BEGIN SUPPLIED RECORDS
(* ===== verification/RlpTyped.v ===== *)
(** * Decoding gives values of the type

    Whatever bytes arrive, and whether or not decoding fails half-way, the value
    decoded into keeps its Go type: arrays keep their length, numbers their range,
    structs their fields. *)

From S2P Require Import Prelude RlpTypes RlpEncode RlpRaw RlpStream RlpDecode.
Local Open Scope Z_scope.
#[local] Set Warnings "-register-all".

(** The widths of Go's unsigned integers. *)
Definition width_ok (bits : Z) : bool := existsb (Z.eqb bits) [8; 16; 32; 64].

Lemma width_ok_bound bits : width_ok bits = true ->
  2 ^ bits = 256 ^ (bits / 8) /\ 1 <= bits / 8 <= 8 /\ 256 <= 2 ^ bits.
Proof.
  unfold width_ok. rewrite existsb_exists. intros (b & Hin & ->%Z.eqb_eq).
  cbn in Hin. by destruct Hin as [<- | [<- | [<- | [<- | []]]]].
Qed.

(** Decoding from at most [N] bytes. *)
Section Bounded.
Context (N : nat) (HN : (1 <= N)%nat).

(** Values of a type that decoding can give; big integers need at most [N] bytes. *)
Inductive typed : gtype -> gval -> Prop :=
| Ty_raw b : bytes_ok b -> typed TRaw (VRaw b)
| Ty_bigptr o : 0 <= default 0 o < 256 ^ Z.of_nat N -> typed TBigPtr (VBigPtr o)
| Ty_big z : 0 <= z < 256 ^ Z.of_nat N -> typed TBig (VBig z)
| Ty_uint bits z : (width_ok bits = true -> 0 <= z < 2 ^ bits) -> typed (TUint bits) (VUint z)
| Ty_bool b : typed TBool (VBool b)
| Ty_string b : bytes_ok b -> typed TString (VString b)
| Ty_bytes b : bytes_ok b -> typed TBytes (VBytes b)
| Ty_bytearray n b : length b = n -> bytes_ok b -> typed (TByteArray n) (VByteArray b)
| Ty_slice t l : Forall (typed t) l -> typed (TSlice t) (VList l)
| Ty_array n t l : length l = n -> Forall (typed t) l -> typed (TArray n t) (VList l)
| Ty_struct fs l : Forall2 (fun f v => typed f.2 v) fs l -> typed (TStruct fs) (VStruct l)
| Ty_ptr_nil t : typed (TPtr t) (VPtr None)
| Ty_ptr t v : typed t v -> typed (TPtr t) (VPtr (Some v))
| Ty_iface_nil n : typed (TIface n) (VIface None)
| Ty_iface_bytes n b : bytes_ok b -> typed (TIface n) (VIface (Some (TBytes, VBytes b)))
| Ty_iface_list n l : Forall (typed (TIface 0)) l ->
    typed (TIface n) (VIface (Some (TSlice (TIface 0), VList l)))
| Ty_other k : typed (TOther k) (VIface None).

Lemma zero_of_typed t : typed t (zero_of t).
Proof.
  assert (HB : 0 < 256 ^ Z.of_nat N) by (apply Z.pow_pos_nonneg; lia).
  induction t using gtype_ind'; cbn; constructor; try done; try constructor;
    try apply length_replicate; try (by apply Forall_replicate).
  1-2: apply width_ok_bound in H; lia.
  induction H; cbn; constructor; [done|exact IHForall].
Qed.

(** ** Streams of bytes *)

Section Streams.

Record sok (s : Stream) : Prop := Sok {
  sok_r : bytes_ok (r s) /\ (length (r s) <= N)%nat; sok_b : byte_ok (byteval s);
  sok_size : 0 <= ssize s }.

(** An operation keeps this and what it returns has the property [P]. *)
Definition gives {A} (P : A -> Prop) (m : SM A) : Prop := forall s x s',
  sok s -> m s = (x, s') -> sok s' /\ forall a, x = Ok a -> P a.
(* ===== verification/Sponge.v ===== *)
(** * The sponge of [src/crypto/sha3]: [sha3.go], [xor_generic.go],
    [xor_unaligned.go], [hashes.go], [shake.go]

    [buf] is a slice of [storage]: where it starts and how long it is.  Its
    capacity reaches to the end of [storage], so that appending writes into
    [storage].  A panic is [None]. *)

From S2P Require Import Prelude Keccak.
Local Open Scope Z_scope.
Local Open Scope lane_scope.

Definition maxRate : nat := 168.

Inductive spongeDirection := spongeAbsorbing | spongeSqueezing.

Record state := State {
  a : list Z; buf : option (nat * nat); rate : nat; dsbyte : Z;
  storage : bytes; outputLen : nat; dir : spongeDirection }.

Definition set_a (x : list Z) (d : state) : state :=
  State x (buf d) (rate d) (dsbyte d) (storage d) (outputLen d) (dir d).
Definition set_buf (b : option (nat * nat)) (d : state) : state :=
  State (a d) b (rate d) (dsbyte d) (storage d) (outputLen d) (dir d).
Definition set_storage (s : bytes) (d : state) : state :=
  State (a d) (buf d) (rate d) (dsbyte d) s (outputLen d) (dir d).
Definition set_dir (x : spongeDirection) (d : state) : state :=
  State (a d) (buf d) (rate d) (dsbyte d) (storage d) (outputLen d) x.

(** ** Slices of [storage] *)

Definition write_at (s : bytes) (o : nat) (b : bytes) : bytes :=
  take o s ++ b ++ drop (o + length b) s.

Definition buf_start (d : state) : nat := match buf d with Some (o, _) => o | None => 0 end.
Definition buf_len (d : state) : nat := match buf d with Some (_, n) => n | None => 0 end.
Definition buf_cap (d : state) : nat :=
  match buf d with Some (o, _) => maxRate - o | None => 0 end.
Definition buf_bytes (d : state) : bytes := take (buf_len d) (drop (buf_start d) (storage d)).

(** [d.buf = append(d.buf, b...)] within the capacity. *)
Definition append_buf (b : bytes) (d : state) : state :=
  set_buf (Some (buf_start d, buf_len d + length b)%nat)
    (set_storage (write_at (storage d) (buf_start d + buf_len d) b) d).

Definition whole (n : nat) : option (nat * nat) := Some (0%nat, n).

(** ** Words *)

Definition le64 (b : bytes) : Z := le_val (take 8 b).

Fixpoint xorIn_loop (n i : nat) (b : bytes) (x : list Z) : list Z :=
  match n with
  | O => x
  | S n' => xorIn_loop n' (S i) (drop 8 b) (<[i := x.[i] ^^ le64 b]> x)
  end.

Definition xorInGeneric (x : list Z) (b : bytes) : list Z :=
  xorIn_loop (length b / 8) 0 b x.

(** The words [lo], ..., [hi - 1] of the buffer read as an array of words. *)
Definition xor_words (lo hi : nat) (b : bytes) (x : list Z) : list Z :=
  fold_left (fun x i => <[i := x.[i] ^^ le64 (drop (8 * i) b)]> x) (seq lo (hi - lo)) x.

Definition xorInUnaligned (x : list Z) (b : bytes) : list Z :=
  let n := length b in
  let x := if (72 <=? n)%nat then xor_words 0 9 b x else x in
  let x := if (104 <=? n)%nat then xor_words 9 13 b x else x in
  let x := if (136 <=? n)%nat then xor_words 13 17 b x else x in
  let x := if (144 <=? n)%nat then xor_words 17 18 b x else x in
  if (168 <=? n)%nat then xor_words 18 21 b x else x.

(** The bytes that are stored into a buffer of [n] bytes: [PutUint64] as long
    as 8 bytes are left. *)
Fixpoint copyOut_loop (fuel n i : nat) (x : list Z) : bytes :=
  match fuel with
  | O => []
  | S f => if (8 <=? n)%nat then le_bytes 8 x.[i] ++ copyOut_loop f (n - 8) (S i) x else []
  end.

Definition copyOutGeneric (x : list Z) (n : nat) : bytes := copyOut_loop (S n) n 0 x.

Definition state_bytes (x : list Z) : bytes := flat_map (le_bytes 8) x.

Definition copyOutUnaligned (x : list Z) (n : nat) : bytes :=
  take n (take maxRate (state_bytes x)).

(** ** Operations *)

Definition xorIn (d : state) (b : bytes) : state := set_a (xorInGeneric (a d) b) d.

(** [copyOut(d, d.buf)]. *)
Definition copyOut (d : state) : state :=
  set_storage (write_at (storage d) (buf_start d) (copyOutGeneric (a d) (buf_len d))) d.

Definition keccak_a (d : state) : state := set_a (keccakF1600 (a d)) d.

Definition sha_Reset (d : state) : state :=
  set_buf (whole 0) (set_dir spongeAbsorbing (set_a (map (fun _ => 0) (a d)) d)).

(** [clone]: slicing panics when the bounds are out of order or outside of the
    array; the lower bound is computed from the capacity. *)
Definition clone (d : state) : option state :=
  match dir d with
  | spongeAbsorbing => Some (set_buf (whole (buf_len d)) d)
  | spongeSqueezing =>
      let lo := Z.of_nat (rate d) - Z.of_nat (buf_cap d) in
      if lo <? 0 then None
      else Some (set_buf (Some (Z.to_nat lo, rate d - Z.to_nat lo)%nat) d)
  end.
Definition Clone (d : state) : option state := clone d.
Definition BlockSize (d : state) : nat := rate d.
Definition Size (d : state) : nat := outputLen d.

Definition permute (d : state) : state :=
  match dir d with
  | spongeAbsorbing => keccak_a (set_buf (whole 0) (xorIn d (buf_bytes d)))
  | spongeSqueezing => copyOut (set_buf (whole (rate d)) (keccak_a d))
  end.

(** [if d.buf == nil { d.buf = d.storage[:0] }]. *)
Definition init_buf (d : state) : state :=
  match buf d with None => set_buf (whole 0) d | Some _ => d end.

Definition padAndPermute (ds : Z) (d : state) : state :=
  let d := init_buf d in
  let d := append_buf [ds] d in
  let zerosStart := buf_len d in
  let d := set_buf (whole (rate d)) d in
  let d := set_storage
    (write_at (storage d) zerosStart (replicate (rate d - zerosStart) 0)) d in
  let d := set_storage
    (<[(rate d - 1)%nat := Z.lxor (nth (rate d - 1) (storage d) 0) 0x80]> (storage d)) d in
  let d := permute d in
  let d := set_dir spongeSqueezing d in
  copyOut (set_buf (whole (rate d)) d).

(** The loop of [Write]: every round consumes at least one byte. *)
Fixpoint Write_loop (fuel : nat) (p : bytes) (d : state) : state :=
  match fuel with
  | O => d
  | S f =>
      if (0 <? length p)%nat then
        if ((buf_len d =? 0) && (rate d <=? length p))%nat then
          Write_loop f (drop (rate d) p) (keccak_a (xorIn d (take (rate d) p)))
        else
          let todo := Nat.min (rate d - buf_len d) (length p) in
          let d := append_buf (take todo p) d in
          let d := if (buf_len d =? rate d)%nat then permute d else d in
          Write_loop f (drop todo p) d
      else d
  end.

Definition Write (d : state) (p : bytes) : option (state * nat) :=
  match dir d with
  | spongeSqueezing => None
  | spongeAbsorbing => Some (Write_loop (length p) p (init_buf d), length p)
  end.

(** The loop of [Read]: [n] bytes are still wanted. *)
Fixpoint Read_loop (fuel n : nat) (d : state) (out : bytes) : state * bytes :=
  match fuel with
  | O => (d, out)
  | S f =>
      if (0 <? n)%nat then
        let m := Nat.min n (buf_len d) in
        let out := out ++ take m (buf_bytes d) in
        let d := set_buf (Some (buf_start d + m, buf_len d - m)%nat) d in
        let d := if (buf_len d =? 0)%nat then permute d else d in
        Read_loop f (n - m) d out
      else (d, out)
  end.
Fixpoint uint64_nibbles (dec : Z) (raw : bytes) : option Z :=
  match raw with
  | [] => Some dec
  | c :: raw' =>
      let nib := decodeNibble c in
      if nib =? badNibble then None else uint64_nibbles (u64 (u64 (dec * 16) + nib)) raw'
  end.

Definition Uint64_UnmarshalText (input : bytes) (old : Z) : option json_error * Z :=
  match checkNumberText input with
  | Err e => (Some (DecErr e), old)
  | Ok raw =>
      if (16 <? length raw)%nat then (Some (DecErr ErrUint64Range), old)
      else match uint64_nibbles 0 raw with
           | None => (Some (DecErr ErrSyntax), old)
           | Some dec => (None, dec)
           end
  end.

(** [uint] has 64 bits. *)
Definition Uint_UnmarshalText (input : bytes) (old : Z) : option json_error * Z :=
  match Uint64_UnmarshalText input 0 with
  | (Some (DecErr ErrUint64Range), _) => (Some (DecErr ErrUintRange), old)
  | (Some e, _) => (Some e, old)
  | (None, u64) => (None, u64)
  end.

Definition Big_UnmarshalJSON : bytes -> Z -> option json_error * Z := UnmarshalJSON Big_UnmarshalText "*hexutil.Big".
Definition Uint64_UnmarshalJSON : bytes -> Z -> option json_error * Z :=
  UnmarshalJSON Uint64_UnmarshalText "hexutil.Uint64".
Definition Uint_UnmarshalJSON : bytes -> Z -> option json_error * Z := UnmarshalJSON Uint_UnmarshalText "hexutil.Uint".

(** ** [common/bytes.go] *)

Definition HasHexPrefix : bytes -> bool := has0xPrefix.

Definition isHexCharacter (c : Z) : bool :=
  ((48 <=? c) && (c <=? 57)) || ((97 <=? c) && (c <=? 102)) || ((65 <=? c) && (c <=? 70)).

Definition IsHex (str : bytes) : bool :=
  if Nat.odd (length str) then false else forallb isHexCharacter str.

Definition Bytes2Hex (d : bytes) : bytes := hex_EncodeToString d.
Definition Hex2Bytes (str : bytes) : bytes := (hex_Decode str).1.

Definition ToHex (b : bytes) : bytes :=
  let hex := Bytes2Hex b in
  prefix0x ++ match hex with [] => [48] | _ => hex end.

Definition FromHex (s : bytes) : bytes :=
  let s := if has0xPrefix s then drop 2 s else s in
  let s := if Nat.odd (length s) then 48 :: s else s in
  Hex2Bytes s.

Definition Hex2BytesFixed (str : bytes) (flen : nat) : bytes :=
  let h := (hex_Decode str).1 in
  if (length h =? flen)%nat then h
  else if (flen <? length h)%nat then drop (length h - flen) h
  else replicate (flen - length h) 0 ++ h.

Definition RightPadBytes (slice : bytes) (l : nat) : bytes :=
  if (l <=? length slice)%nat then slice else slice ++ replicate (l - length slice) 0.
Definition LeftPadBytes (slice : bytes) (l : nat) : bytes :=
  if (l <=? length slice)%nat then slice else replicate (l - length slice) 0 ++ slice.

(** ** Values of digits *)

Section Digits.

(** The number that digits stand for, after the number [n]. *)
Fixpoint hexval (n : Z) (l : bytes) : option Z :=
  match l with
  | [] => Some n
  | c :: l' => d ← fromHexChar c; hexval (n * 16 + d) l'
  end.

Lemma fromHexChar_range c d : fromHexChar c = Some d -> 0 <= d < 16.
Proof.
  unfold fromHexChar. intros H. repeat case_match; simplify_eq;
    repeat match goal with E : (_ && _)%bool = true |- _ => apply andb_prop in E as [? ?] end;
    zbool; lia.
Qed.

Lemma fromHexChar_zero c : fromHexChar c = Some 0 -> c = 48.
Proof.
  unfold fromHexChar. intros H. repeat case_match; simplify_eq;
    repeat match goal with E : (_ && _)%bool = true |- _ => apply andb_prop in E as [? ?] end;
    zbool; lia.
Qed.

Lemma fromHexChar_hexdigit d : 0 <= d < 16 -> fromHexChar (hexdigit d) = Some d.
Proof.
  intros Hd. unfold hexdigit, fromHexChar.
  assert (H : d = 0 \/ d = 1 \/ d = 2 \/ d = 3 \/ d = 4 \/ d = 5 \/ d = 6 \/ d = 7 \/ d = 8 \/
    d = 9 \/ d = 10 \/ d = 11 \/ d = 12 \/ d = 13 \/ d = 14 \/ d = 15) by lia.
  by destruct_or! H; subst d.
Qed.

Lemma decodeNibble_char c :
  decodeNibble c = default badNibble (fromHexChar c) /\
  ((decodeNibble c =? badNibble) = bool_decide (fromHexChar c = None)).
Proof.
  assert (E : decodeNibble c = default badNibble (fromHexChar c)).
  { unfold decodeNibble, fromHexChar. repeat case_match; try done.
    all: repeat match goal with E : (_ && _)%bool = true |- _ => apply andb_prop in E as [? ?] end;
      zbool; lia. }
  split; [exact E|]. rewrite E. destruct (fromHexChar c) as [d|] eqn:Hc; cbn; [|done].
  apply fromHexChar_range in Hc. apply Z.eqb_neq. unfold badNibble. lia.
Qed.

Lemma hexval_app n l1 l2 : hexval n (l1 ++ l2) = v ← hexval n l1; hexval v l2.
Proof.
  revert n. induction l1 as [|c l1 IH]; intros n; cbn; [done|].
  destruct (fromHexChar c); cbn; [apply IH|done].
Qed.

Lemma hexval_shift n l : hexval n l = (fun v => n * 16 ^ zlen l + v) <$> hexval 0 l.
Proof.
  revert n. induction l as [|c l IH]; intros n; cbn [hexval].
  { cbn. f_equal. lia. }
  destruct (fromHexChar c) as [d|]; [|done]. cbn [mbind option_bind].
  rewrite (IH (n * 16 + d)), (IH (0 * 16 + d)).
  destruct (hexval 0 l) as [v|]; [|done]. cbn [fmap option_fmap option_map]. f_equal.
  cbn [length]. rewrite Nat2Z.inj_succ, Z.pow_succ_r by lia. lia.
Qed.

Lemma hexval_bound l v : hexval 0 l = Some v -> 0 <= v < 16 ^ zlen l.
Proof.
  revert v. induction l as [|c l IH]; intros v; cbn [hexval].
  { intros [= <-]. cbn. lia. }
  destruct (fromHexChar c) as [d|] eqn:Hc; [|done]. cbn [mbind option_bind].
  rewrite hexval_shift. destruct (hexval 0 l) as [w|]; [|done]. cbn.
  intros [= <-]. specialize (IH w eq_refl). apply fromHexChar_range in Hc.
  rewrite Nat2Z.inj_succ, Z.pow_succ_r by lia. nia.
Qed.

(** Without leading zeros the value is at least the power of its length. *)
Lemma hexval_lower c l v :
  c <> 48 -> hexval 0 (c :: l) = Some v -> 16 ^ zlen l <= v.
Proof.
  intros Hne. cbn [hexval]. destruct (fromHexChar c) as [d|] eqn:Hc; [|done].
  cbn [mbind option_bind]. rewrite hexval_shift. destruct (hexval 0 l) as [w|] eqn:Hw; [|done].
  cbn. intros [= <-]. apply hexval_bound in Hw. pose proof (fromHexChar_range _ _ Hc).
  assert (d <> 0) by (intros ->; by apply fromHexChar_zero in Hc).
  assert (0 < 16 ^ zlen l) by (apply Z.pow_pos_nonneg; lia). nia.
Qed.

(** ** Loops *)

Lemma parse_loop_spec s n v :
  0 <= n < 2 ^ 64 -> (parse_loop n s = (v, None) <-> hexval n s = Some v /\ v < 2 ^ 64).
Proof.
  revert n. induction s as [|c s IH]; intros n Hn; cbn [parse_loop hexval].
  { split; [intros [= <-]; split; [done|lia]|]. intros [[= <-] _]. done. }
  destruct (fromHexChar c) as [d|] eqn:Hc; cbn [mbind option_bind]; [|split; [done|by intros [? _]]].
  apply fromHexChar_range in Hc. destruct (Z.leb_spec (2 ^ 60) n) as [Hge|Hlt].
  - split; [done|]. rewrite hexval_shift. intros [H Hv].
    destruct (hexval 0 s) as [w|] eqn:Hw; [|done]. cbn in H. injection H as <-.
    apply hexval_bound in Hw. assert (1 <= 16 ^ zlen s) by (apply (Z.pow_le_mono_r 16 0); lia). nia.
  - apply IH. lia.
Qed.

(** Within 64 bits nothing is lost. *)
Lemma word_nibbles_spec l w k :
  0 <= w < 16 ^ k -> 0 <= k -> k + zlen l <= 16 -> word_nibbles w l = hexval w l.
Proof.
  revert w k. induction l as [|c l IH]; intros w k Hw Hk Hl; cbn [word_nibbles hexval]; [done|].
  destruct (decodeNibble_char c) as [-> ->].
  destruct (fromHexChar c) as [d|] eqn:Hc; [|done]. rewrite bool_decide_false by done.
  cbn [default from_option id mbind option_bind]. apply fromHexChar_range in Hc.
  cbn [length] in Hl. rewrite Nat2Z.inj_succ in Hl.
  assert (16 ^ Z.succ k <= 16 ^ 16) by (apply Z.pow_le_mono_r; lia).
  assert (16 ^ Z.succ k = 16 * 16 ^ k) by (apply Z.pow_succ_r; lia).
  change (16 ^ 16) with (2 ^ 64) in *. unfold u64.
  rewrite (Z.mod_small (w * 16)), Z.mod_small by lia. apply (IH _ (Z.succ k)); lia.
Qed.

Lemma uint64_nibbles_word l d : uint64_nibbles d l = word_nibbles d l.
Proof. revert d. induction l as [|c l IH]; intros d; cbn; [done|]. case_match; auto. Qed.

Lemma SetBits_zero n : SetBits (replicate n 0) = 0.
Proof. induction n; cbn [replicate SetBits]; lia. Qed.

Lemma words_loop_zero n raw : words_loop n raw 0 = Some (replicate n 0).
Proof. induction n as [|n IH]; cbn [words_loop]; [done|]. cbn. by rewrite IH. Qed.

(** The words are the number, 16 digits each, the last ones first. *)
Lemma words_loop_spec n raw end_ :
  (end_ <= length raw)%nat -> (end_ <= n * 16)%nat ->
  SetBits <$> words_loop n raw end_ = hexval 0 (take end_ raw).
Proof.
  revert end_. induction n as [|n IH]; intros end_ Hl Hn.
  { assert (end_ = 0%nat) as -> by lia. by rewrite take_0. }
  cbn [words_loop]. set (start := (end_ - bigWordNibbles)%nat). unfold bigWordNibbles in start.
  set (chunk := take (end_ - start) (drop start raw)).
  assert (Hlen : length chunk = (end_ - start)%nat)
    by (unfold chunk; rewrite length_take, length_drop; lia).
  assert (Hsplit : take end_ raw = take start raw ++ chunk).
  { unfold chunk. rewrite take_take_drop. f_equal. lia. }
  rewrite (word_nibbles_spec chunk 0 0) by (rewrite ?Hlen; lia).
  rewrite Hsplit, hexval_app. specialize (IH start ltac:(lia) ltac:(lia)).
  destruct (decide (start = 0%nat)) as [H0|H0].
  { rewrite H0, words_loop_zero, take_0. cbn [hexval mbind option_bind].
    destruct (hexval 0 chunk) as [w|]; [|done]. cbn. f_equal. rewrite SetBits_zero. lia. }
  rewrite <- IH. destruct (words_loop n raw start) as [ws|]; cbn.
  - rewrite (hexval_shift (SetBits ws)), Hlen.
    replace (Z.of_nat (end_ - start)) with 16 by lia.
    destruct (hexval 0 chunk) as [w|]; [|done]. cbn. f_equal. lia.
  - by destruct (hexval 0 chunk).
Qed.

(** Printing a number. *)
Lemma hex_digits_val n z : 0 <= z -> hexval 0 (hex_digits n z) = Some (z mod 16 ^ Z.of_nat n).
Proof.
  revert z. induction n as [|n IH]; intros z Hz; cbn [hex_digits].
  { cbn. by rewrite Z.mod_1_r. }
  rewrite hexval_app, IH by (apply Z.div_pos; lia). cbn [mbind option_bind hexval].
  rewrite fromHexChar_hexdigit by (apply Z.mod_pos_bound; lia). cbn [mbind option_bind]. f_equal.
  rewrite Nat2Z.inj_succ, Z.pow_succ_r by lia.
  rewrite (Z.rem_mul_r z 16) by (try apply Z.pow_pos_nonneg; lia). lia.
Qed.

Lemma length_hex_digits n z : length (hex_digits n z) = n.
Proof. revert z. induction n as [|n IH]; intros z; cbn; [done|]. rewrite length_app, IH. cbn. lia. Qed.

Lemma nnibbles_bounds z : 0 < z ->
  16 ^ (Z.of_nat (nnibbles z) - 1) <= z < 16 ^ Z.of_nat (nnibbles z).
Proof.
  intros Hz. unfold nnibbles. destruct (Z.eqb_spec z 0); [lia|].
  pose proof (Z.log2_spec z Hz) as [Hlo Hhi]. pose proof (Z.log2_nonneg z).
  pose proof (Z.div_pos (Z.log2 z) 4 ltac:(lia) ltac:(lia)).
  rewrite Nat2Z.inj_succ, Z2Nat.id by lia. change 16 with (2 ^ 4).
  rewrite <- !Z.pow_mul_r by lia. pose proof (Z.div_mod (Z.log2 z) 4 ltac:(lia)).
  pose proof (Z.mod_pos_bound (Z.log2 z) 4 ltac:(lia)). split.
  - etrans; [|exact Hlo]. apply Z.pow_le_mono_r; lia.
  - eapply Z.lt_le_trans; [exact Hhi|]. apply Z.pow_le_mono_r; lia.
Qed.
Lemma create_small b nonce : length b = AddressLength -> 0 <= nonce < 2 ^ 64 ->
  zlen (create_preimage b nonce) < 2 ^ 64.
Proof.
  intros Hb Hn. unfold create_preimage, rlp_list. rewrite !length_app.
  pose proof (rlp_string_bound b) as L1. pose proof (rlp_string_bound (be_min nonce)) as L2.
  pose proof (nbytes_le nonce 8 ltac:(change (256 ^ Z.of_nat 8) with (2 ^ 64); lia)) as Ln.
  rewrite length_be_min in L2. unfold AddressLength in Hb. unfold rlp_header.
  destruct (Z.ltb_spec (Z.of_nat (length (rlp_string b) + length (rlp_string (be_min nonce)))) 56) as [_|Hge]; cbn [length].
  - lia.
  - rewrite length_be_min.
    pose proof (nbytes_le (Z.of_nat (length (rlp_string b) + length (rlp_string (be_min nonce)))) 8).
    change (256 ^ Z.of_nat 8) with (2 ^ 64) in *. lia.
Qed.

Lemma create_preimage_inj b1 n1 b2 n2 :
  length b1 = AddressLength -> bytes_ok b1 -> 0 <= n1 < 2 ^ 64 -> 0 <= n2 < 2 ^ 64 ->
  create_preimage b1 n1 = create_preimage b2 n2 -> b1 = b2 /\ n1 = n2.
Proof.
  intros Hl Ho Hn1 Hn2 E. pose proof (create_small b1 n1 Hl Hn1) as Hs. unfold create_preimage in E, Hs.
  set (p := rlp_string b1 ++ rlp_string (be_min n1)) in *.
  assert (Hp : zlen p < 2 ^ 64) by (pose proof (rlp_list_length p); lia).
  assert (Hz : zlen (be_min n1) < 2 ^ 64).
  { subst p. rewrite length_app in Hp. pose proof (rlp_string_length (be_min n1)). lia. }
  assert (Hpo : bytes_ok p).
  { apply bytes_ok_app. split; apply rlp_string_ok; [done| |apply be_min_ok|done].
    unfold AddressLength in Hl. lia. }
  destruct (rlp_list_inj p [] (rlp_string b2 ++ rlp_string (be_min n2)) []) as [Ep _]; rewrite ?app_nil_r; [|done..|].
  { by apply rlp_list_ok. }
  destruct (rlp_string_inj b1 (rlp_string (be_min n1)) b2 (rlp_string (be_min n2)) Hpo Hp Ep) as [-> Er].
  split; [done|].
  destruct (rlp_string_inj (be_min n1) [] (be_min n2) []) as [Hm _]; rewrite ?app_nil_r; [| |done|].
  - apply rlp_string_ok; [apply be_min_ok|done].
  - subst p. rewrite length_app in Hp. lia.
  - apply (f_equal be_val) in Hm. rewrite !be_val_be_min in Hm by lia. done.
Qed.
END SUPPLIED RECORDS
→ ACTIVITY
Search the entries for the word "Prelude" and pick out every line that holds it.

→ YOUR SOLUTION
From S2P Require Import Prelude RlpTypes RlpEncode RlpRaw RlpStream RlpDecode.
From S2P Require Import Prelude Keccak.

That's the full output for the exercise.